I sincerely hope to see a shift in practice in the management of severe sleep deprivation, Post Natal Depression and the handling of infant sleep by the professionals mothers turn to for support and assistance at his extremely vulnerable time in her life.
I ask that RACGP, review their current guidelines and practice by seeking access to research and techniques that will give a fuller more human view of this issue for all people involved.
I am not an expert, so my thoughts may be largely dismissed but the true experts in this field are resources that RACGP should acknowledge. Here are a few to get the ball rolling:
- The Australian Association for Infant Mental Health has a position paper regarding Controlled Crying which can be accessed here.
- Dr Pamela Douglas who runs the Possums Clinic for mothers and babies in Brisbane, Australia is a wealth of knowledge on normal infant sleep and working with mothers during this weary season in their lives. The Possums Clinic also offers Professional Development opportunities for those working with vulnerable mothers.
- Tracy Cassells PHD of Evolutionary Parenting is a wealth of knowledge and can assist with identifying research from across this topic around the world.
- Professor James McKenna of Notre Dame University can offer an Anthropological understanding of infant and mother sleep particularly for breastfeeding mothers.
- Professor Helen Ball runs the UK Infant Sleep Information Source and is a wealth of information and will be in Australia in 2017 for professional development opportunities.

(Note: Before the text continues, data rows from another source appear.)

(* ===== verification/ReplicaProps.v ===== *)
(** * Properties of the replica controller

    The whole [Reconcile] keeps the invariant of [ReplicaIdsProps]; consequences for any
    sequence of passes and foreign writes; the seeds, the pruning and the initial-sync decision;
    and what happens to objects that predate the migration. *)

From stdpp Require Import relations.
From S2P Require Import Prelude Api DrbdAlloc DrbdStates Kube ReplicaIds ReplicaController ReplicaIdsProps.
Import Alloc Disk.

Section Pass.
Context {S : Type} {Ops : KubeOps S} {KL : KubeLaws S} {BW : BoundedWindows S}.
Context (v0 : kview).
Notation J0 := (J v0).

(** A call or a pass that keeps the invariant, whatever it answers. *)
Definition safe {A} (m : K S A) : Prop := triple J0 TT m (fun _ => TT) TT.

Lemma safe_ret {A} (a : A) : safe (mret a).
Proof using. by apply triple_ret. Qed.
Lemma safe_throw {A} e : safe (throw (A := A) e).
Proof using. by apply triple_throw. Qed.
Lemma safe_bind {A B} (m : K S A) (k : A -> K S B) : safe m -> (forall a, safe (k a)) -> safe (m ≫= k).
Proof using. intros. eapply triple_bind; eauto. Qed.
Lemma safe_attempt {A} (m : K S A) : safe m -> safe (attempt m).
Proof using. intros. by eapply triple_attempt. Qed.
Lemma safe_unlessGone {A B} (m : K S A) (d : B) k : safe m -> (forall a, safe (k a)) -> safe (unlessGone m d k).
Proof using. intros. by eapply triple_unlessGone. Qed.
Lemma safe_read {A} (m : K S A) : reading view m -> safe m.
Proof using. intros. apply triple_any; auto using stable_TT. Qed.
Lemma safe_write m effect :
  writing view effect m -> (forall v v', J0 v -> effect v v' -> J0 v') -> safe m.
Proof using. intros Hw H. eapply triple_write; eauto using stable_TT. Qed.

Lemma safe_update base new :
  rc_Name new = rc_Name base -> grows base (with_status new (rc_Status base)) ->
  rs_DRBDPort (rc_Spec new) = rs_DRBDPort (rc_Spec base) ->
  rs_DRBDNodeID (rc_Spec new) = rs_DRBDNodeID (rc_Spec base) ->
  safe (updateResource base new).
Proof using.
  intros Hn Hg Ep Ei. eapply safe_write; [by apply updateResource_writes|].
  intros v v' Hj (r & Hr & -> & ->). apply (J_set_resource v0 v _ base); [done..|].
  destruct Hj as [_ (_ & Hc & _)]. destruct (Hc _ _ Hr) as (H1 & H2 & H3).
  pose proof Hg as (_ & Erd & Enode & _). unfold clash_free, eff_id in *. cbn in *.
  rewrite Erd, Enode, Ep, Ei. done.
Qed.

Lemma safe_update_spec base sp :
  rs_ResourceDefinitionName sp = rs_ResourceDefinitionName (rc_Spec base) ->
  rs_NodeName sp = rs_NodeName (rc_Spec base) ->
  rs_DRBDPort sp = rs_DRBDPort (rc_Spec base) -> rs_DRBDNodeID sp = rs_DRBDNodeID (rc_Spec base) ->
  keeps (rs_SkipInitialSync (rc_Spec base)) (rs_SkipInitialSync sp) ->
  safe (update_spec base sp).
Proof using.
  intros E1 E2 E3 E4 E5. apply safe_bind; [|intros; apply safe_ret].
  apply safe_update; [done| |done..].
  unfold grows, eff_id. cbn. rewrite E1, E2, E3, E4. by split_and!.
Qed.

Lemma safe_finalizers target fs : safe (updateResource target (with_finalizers target fs)).
Proof using. apply safe_update; [done| |done..]. apply grows_same; [done|]. split_and!; auto. Qed.

Lemma ensureVolumeProjection_safe target peers rd : safe (ensureVolumeProjection target peers rd).
Proof using.
  unfold ensureVolumeProjection, pruneStaleResourceVolumes, ensureSeedFromGI.
  apply safe_bind.
  - destruct rd as [rd|]; [|apply safe_ret]. repeat case_bool_decide; auto using safe_ret.
    by apply safe_update_spec.
  - intros [|]; [apply safe_ret|]. destruct rd as [rd|]; [|apply safe_ret].
    case_bool_decide; [apply safe_ret|]. repeat (case_match; auto using safe_ret).
    by apply safe_update_spec.
Qed.

Lemma safe_patchInitialized n : safe (patchRDInitialized n).
Proof using.
  eapply safe_write; [apply patchInitialized_writes|]. intros v v' Hj (rd & Hrd & _ & ->).
  pose proof Hj as [_ (_ & _ & Hm1 & Hm2)]. apply (J_set_rd v0 v n rd); [done..| | |].
  - split_and!; [done|apply grows_volumes_refl|done].
  - exact (proj2 (Hm1 n rd Hrd)).
  - intros m rd2 x Hm Hrd2 Hx. exact (Hm2 n m rd rd2 x ltac:(congruence) Hrd Hrd2 Hx).
Qed.

Lemma safe_patchSkip n skip : safe (patchResourceSkipInitialSync n skip).
Proof using.
  eapply safe_write; [apply patchSkipInitialSync_writes|]. intros v v' Hj (r & Hr & Hset & ->).
  apply (J_set_resource v0 v n r); [done..| |].
  - unfold grows. cbn. split_and!; try done. intros b Hb. rewrite Hb in Hset.
    destruct Hset as [|[|]]; congruence.
  - exact (proj1 (proj2 (proj2 Hj)) n r Hr).
Qed.

Lemma ensureSkipInitSyncDecision_safe target peers rd : safe (ensureSkipInitSyncDecision target peers rd).
Proof using.
  unfold ensureSkipInitSyncDecision. destruct rd as [rd|]; [|apply safe_ret].
  destruct (_ && _); [apply safe_unlessGone; [apply safe_patchInitialized|]; intros; apply safe_ret|].
  destruct (rs_SkipInitialSync (rc_Spec target)); [apply safe_ret|].
  apply safe_unlessGone; [apply safe_patchSkip|]. intros; apply safe_ret.
Qed.

(** The replica in memory after the decision differs from the one read in the stamp only. *)
Definition restamped (base target : ResourceCR) : Prop :=
  target = base
  \/ (rs_SkipInitialSync (rc_Spec base) = None
      /\ exists skip, target = with_spec base (with_identities (rc_Spec base)
           (rs_DRBDPort (rc_Spec base)) (rs_DRBDNodeID (rc_Spec base)) (Some skip))).

Lemma ensureSkipInitSyncDecision_target target peers rd :
  triple J0 TT (ensureSkipInitSyncDecision target peers rd) (fun a _ => restamped target a.2) TT.
Proof using.
  unfold ensureSkipInitSyncDecision, restamped.
  destruct rd as [rd|]; [|apply triple_ret; auto].
  destruct (_ && _).
  - eapply triple_unlessGone; [apply safe_patchInitialized|by auto|]. intros; apply triple_ret; auto.
  - destruct (rs_SkipInitialSync (rc_Spec target)) eqn:E; [apply triple_ret; auto|].
    eapply triple_unlessGone; [apply safe_patchSkip|by eauto 6|]. intros; apply triple_ret; eauto 6.
Qed.

Lemma maybeAutoDiskful_safe base target : restamped base target -> safe (maybeAutoDiskful base target).
Proof using.
  intros Hr. unfold maybeAutoDiskful. repeat (case_match; auto using safe_ret).
  apply safe_bind.
  - apply safe_bind; [apply safe_read, storagePools_reads|]. intros; apply safe_ret.
  - intros pool. case_bool_decide; [apply safe_ret|]. apply safe_update_spec.
    all: destruct Hr as [->|(E & skip & ->)]; cbn; auto. by rewrite E.
Qed.

Lemma runApply_safe target : safe (runApply target).
Proof using.
  unfold runApply. apply safe_bind; [apply safe_read, cachedResources_reads|]. intros items.
  apply safe_bind; [apply safe_read, cachedNodes_reads|]. intros _.
  apply safe_bind.
  { apply safe_unlessGone; [apply safe_read, cachedRD_reads|]. intros; apply safe_ret. }
  intros rd. apply safe_bind; [apply ensureVolumeProjection_safe|]. intros [|]; [apply safe_ret|].
  eapply triple_bind; [apply ensureSkipInitSyncDecision_target|]. intros [[|] target']; cbn.
  - by apply triple_ret.
  - intros s Hj Hr. by apply (maybeAutoDiskful_safe target target').
Qed.

Lemma handleOrphan_safe target : safe (handleOrphan target).
Proof using.
  unfold handleOrphan. case_match; [apply safe_ret|].
  apply safe_bind; [apply safe_attempt, safe_read, cachedRD_reads|].
  intros [rd|e]; [apply safe_ret|]. destruct (IsNotFound e); cbn; [|apply safe_throw].
  apply safe_bind; [apply safe_attempt|].
  - eapply safe_write; [apply deleteResource_writes|]. intros v v' Hj [->|(r & Hr & _ & ->)].
    + by apply J_delete.
    + apply (J_set_same v0 v _ r); [done..|split_and!; auto].
  - intros [u|e']; [apply safe_ret|]. destruct (IsNotFound e'); [apply safe_ret|apply safe_throw].
Qed.

Lemma Reconcile_safe n : safe (Reconcile n).
Proof using BW.
  unfold Reconcile. apply safe_unlessGone; [apply safe_read, cachedResource_reads|]. intros target.
  destruct (rc_Deleting target).
  { unfold stripLegacyFinalizer. case_match; [apply safe_ret|].
    apply safe_bind; [apply safe_finalizers|intros; apply safe_ret]. }
  case_match; [apply safe_bind; [apply safe_finalizers|intros; apply safe_ret]|].
  case_bool_decide; [apply safe_ret|].
  apply safe_bind; [apply handleOrphan_safe|]. intros [|]; [apply safe_ret|].
  apply safe_bind; [apply ensureDRBDIDs_keeps|]. intros [|]; [apply safe_ret|apply runApply_safe].
Qed.

End Pass.

(** ** Sequences of passes *)

Lemma grows_trans r1 r2 r3 : grows r1 r2 -> grows r2 r3 -> grows r1 r3.
Proof.
  intros (? & ? & ? & H1 & H2 & H3 & H4) (? & ? & ? & K1 & K2 & K3 & K4). unfold grows, keeps in *.
  split_and!; try congruence; eauto.
Qed.

Lemma move_born v v' : move v v' -> v_born v ⊆ v_born v'.
Proof. intros [(_ & H & _)|(-> & _)]; done. Qed.

(** A replica whose name is in use does not come back once it is gone. *)
Lemma move_gone v v' n : move v v' -> n ∈ v_born v -> v_resources v !! n = None -> v_resources v' !! n = None.
Proof.
  intros Hm Hb Hn. destruct (v_resources v' !! n) as [r'|] eqn:E; [|done]. exfalso. destruct Hm as [Ho|Ho].
  - destruct (others_back _ _ _ _ Ho E) as [(r & Hr & _)|[_ ?]]; congruence.
  - destruct Ho as (_ & Ho & _). destruct (Ho _ _ E) as (r & Hr & _). congruence.
Qed.

Lemma moves_gone v v' n :
  rtc move v v' -> n ∈ v_born v -> v_resources v !! n = None -> v_resources v' !! n = None.
Proof.
  induction 1 as [|v v1 v' Hm _ IH]; [done|]. intros Hb Hn. apply IH.
  - by eapply move_born.
  - by eapply move_gone.
Qed.

Lemma move_grows v v' n r r' :
  named v -> move v v' -> v_resources v !! n = Some r -> v_resources v' !! n = Some r' -> grows r r'.
Proof.
  intros Hn [Ho|Ho] Hr Hr'.
  - destruct (others_back _ _ _ _ Ho Hr') as [(r1 & Hr1 & Hs)|[_ Hb]].
    + simplify_eq. apply grows_same; [|done]. destruct Ho as (Hnn & _).
      destruct (Hnn Hn) as [H1 _], Hn as [H2 _]. by rewrite (proj1 (H1 _ _ Hr')), (proj1 (H2 _ _ Hr)).
    + exfalso. apply Hb. by apply (proj1 Hn n r).
  - destruct Ho as (_ & Ho & _). destruct (Ho _ _ Hr') as (r1 & Hr1 & Hg). by simplify_eq.
Qed.

Lemma move_named v v' : named v -> move v v' -> named v'.
Proof.
  intros Hn [(Ho & _)|(Hb & Hr & Hrd & _)]; [by apply Ho|]. destruct Hn as [H1 H2]. split.
  - intros n r' Hr'. destruct (Hr _ _ Hr') as (r & ? & -> & _). rewrite Hb. by apply H1.
  - intros n rd' Hrd'. destruct (Hrd _ _ Hrd') as (rd & ? & Hg). destruct (grows_rd_same _ _ Hg) as [-> _].
    by apply H2.
Qed.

- Pinky McKay and Meg Nagle are both International Board Certified Lactation Consultants who offer alternative views on managing infant sleep with a particular focus on breastfeeding mothers.
If we as a society truly wish to see a change in the occurrence of Post Natal Depression and Anxiety in mothers, let’s work to create the environment and support they need to be able to mother their babies the way they need to be mothered while also being able to be mentally well and the best way to do this is to ensure all parties work together to find a solution that fits with all of the humans involved. Controlled Crying is hopefully soon to live in the deep, dark recesses of history. Our mothers and babies deserve better.